** WHAT TO DO **
Starting with the line that contains "function. *)" and stopping after the line that contains "(Message_wf response1 →", copy the entries below exactly. Include nothing else.

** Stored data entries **
============
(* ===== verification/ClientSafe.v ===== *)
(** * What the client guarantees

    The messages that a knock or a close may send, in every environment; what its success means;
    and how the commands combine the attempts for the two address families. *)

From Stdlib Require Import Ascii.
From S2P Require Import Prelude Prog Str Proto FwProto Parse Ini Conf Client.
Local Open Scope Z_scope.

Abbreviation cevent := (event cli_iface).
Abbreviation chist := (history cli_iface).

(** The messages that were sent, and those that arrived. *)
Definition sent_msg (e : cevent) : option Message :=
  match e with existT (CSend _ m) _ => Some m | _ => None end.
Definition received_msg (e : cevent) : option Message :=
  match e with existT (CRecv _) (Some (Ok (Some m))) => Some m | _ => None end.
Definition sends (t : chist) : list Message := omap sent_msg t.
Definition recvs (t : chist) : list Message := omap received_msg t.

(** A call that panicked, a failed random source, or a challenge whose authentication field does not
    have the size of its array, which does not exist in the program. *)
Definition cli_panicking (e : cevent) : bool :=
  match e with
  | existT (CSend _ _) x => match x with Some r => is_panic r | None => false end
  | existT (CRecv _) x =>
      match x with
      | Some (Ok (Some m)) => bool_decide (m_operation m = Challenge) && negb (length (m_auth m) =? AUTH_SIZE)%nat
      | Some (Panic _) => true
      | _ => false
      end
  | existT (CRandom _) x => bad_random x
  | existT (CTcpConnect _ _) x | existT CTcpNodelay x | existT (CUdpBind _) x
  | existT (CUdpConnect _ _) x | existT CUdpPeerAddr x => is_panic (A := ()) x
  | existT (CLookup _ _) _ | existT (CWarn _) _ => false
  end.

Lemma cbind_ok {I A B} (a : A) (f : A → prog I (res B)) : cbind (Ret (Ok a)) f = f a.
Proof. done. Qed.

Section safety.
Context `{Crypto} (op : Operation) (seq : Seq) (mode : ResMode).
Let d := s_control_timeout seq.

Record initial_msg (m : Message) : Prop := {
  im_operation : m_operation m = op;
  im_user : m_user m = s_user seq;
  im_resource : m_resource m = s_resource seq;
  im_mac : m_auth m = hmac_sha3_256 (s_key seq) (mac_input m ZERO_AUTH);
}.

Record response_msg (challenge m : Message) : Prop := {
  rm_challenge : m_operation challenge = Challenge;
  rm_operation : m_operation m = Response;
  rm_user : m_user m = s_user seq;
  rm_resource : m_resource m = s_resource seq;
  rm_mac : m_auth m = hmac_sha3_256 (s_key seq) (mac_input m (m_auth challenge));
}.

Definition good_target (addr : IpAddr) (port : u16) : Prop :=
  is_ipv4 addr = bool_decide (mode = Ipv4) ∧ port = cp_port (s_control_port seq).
============
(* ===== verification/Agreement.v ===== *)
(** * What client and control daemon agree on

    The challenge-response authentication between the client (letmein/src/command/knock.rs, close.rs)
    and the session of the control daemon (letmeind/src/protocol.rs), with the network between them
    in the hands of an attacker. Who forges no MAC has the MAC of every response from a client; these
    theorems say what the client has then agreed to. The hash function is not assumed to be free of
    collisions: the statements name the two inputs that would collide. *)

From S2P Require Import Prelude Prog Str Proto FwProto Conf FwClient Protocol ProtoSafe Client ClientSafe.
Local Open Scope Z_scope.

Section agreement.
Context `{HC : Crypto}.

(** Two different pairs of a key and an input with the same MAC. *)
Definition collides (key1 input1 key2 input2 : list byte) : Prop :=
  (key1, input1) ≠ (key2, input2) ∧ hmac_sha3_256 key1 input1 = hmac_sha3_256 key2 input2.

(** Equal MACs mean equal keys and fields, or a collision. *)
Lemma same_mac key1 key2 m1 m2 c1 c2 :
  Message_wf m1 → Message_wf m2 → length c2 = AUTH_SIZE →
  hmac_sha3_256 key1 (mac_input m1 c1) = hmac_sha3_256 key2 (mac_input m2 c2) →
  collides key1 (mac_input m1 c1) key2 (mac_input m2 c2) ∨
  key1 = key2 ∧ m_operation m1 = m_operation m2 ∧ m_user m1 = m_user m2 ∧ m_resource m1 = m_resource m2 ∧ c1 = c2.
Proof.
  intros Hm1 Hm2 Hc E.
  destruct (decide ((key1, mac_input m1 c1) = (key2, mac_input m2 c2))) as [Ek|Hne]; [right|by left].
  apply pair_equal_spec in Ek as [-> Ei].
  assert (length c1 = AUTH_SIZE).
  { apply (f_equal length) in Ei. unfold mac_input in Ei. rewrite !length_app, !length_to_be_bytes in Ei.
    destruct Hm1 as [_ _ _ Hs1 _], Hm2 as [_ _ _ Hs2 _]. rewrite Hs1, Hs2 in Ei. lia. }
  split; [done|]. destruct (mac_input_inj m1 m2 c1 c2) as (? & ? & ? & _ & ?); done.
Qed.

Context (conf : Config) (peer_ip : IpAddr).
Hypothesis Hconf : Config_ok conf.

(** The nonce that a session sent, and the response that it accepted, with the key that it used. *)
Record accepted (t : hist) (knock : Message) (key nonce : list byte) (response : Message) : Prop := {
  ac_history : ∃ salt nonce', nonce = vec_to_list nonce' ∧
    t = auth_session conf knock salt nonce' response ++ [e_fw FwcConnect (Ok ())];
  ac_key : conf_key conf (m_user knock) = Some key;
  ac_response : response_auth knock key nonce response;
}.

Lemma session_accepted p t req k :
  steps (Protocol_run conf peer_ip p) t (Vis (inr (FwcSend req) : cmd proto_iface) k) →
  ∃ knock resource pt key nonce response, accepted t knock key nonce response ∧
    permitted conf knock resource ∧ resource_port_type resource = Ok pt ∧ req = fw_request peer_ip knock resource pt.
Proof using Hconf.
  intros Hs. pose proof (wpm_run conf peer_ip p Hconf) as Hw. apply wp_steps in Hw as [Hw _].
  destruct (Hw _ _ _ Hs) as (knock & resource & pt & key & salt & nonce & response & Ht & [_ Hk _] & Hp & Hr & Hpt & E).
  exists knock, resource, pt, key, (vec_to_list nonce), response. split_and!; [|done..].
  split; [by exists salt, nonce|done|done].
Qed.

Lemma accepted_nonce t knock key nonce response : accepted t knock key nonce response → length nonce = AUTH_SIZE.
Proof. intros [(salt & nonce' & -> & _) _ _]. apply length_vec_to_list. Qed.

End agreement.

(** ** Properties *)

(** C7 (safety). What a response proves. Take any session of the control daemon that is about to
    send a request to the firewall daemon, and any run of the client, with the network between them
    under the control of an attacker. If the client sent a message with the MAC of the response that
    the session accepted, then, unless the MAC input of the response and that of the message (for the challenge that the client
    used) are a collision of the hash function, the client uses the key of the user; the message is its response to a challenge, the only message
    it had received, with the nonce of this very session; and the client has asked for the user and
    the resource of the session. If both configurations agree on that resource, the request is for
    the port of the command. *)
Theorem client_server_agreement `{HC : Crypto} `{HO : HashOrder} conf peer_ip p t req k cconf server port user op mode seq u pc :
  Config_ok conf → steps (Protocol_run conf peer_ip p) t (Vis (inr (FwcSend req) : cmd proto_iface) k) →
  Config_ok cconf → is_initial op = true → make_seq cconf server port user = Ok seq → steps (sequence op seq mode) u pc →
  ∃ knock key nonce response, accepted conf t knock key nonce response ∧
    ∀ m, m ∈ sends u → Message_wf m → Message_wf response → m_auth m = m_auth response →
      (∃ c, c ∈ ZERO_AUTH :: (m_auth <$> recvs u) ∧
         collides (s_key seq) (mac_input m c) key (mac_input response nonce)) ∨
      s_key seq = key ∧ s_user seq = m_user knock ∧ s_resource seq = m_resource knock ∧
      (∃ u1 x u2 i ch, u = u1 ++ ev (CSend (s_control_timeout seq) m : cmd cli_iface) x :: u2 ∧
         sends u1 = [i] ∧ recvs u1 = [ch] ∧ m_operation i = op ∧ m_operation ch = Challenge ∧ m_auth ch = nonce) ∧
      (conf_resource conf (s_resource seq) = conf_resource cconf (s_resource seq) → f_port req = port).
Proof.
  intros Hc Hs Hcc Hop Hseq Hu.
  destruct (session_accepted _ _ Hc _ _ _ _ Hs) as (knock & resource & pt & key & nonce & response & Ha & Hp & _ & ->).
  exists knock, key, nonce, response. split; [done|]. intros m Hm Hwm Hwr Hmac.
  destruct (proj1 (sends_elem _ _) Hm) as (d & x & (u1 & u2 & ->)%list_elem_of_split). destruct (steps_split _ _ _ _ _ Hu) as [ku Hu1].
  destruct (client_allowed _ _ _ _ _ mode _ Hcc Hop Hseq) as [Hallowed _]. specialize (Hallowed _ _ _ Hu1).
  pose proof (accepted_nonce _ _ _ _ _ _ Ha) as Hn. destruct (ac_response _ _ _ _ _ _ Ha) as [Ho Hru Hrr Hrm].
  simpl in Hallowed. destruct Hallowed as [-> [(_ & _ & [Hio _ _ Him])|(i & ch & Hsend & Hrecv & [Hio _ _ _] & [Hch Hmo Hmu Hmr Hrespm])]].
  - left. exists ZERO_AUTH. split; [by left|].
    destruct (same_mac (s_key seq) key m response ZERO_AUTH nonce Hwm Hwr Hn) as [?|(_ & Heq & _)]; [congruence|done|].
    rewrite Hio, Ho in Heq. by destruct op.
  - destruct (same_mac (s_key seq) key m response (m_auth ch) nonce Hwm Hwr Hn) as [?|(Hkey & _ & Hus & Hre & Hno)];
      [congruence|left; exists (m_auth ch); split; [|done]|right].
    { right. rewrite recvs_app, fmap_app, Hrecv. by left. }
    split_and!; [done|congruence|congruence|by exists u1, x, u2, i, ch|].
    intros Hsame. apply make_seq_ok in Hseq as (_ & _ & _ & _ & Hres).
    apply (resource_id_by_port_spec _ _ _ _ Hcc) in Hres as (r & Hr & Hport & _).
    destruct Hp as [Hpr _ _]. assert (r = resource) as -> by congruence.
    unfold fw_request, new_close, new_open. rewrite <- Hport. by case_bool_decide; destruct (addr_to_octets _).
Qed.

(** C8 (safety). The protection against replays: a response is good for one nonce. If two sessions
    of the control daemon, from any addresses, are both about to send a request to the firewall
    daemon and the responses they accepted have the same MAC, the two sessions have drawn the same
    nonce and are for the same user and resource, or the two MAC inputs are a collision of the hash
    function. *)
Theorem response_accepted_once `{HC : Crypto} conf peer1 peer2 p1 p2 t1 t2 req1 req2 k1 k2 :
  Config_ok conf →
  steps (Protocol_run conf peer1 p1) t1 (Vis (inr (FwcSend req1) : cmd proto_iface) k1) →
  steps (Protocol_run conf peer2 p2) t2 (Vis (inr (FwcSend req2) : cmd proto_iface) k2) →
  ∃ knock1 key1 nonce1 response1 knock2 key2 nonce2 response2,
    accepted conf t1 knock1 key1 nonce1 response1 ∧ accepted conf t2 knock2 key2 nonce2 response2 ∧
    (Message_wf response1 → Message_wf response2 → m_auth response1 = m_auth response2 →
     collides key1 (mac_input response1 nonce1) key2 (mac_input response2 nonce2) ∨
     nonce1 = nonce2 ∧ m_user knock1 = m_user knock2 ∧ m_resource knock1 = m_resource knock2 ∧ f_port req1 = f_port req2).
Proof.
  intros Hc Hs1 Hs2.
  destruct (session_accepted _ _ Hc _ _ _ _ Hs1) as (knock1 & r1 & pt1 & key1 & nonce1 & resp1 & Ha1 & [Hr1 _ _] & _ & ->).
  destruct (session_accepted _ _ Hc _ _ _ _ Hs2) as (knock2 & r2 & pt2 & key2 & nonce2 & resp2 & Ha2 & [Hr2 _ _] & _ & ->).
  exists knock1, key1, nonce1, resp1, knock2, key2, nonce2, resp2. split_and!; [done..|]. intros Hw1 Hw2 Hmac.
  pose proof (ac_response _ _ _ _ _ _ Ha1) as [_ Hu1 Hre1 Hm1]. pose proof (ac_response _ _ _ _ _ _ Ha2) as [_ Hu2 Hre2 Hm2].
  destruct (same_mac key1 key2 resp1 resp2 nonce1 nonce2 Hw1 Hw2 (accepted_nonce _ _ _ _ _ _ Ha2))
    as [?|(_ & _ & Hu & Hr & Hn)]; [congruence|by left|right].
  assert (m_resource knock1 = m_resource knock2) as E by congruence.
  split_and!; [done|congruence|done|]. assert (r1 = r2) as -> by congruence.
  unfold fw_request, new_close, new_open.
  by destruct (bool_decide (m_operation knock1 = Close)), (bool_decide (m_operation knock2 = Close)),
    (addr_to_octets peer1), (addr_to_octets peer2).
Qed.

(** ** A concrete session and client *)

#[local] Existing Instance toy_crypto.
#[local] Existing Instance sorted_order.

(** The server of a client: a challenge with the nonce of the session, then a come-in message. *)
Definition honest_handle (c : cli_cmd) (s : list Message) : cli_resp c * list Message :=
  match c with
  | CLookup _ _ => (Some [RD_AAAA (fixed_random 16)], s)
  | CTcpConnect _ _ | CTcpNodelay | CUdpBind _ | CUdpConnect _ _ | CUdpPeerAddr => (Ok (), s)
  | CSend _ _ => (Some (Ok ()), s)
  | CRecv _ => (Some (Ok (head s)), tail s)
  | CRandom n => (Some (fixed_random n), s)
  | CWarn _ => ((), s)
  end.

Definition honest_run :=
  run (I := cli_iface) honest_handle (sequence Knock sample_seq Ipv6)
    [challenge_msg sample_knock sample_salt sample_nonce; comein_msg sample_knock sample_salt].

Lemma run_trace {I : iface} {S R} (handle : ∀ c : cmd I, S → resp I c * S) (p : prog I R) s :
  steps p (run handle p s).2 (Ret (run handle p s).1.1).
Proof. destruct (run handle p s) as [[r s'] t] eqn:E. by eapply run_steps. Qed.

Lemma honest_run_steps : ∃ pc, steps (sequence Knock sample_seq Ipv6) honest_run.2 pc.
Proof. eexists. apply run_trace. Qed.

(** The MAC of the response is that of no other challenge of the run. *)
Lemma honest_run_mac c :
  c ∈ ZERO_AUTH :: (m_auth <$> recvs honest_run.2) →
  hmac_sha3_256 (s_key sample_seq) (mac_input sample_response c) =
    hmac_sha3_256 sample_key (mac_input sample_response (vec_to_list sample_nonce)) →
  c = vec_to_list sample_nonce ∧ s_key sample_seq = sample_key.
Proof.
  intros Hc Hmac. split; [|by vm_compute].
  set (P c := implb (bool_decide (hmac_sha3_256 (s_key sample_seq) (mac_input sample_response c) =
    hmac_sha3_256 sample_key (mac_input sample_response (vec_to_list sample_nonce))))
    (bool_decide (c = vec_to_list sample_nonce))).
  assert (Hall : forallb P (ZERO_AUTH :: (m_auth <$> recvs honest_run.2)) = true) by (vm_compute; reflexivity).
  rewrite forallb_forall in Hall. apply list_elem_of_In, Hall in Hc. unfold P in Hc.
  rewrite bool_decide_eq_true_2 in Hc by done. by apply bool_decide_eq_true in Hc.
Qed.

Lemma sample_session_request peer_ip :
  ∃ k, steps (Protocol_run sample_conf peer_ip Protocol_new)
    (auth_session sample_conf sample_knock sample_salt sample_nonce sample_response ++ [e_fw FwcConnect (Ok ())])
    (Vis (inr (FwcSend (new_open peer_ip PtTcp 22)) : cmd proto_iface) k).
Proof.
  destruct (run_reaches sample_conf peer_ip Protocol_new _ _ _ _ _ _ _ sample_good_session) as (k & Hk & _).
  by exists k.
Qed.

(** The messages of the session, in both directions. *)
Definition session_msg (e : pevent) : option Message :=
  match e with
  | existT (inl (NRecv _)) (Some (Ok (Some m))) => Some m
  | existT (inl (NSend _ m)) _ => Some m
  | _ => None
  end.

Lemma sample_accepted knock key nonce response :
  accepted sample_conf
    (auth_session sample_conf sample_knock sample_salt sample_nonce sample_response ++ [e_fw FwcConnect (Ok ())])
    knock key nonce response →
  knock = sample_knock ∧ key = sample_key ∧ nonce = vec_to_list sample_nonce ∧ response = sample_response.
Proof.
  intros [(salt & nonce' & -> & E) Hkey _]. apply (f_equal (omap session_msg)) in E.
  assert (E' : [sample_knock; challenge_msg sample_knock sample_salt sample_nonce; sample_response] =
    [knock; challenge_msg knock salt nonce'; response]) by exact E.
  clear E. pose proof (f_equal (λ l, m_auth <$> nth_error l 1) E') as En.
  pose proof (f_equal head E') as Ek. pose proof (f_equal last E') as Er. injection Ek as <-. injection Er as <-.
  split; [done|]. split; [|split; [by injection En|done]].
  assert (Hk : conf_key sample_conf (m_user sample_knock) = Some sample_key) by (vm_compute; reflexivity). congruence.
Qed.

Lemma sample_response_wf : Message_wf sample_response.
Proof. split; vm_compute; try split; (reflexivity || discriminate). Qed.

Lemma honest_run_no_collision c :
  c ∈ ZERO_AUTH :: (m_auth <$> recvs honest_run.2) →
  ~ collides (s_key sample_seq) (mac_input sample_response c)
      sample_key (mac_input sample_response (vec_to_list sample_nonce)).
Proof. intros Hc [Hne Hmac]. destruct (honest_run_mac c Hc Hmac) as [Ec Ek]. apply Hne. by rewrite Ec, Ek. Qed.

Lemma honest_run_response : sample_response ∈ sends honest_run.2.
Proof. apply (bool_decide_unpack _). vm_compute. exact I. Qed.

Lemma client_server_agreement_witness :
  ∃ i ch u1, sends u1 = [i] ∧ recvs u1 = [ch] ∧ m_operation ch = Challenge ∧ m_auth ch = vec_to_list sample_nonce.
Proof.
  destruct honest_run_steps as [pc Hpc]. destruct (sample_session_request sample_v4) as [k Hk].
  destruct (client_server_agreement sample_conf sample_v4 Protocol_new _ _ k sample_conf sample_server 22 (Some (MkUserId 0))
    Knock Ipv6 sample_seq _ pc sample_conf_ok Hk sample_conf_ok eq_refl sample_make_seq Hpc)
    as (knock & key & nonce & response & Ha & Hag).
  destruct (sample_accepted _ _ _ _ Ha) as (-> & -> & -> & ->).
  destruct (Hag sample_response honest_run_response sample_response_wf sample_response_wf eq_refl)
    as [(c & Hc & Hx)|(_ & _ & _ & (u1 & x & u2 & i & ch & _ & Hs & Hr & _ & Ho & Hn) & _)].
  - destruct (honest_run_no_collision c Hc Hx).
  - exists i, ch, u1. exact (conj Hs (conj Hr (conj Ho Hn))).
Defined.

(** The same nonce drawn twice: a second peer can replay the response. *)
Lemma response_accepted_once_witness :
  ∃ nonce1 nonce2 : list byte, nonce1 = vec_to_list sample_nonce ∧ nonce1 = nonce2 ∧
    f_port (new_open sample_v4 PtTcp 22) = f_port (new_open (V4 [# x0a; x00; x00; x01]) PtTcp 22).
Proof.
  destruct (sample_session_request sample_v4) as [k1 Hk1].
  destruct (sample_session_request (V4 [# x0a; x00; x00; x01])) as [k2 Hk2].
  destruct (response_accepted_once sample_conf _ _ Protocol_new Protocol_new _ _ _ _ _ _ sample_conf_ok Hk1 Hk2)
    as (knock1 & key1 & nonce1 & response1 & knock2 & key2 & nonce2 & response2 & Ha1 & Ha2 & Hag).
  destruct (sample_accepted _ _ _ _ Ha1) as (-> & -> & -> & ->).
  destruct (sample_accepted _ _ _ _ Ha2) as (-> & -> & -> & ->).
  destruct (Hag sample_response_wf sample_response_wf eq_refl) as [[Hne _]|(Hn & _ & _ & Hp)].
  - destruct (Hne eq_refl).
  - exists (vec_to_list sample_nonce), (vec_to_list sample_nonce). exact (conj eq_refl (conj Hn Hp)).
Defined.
============
** EXERCISE SOLUTION **
    function. *)
Theorem response_accepted_once `{HC : Crypto} conf peer1 peer2 p1 p2 t1 t2 req1 req2 k1 k2 :
  Config_ok conf →
  steps (Protocol_run conf peer1 p1) t1 (Vis (inr (FwcSend req1) : cmd proto_iface) k1) →
  steps (Protocol_run conf peer2 p2) t2 (Vis (inr (FwcSend req2) : cmd proto_iface) k2) →
  ∃ knock1 key1 nonce1 response1 knock2 key2 nonce2 response2,
    accepted conf t1 knock1 key1 nonce1 response1 ∧ accepted conf t2 knock2 key2 nonce2 response2 ∧
    (Message_wf response1 → Message_wf response2 → m_auth response1 = m_auth response2 →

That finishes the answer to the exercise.